What is expected: Only the final stretch of lines is needed: output exactly the line containing "pose proof (selected_hits" and all lines following it in the listing below.

Exercise materials:
---

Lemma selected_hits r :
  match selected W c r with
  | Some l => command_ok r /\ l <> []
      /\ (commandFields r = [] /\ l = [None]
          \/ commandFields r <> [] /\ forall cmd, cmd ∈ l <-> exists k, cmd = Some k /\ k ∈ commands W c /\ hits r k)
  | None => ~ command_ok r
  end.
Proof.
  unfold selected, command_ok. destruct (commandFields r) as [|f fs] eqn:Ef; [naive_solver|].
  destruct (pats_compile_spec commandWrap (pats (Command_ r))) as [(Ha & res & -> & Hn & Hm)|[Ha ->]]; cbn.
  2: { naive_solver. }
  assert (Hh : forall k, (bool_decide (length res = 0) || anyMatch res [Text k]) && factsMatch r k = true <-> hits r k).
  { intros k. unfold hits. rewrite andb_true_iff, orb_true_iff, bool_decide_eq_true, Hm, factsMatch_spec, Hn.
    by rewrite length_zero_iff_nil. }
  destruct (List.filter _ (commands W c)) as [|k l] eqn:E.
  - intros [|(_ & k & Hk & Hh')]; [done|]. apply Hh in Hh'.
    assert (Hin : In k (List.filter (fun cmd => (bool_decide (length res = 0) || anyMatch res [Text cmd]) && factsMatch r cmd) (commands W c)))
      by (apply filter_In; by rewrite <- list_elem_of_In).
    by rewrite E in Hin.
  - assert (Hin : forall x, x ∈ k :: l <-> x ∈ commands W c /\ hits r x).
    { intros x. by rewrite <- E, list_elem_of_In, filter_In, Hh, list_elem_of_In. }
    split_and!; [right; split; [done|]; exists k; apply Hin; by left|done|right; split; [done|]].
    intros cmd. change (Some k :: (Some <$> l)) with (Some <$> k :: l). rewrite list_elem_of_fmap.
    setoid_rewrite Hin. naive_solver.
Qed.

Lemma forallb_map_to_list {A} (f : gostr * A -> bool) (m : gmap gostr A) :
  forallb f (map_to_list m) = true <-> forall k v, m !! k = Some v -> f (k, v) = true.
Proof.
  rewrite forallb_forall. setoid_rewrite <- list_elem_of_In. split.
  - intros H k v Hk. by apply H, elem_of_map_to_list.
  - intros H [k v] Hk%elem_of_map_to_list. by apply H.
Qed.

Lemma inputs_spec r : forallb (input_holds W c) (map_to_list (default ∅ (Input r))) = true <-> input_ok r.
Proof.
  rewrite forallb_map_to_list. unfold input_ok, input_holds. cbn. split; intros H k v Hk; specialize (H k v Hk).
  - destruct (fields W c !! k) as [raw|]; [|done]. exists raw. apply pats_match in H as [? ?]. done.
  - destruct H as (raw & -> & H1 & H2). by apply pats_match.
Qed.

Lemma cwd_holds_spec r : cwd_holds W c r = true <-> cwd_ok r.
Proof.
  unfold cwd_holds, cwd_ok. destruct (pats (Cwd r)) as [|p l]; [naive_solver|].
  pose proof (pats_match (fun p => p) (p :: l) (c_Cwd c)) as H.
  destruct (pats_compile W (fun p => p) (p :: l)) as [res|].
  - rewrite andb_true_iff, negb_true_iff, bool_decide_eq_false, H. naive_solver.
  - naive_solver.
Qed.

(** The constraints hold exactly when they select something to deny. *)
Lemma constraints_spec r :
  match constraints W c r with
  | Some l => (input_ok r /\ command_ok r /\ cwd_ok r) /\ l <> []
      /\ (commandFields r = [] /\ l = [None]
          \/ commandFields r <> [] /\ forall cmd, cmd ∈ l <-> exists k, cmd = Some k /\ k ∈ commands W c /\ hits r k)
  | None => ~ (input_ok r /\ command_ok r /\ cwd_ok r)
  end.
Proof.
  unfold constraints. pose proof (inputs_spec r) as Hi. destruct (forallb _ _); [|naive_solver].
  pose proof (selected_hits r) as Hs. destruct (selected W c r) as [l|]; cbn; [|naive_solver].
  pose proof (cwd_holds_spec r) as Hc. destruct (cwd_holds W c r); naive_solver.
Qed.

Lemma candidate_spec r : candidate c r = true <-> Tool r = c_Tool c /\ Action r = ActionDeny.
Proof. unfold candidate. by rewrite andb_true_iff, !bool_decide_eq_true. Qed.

---

Exercise answer:
  pose proof (selected_hits r) as Hs. destruct (selected W c r) as [l|]; cbn; [|naive_solver].
  pose proof (cwd_holds_spec r) as Hc. destruct (cwd_holds W c r); naive_solver.
Qed.

Lemma candidate_spec r : candidate c r = true <-> Tool r = c_Tool c /\ Action r = ActionDeny.
Proof. unfold candidate. by rewrite andb_true_iff, !bool_decide_eq_true. Qed.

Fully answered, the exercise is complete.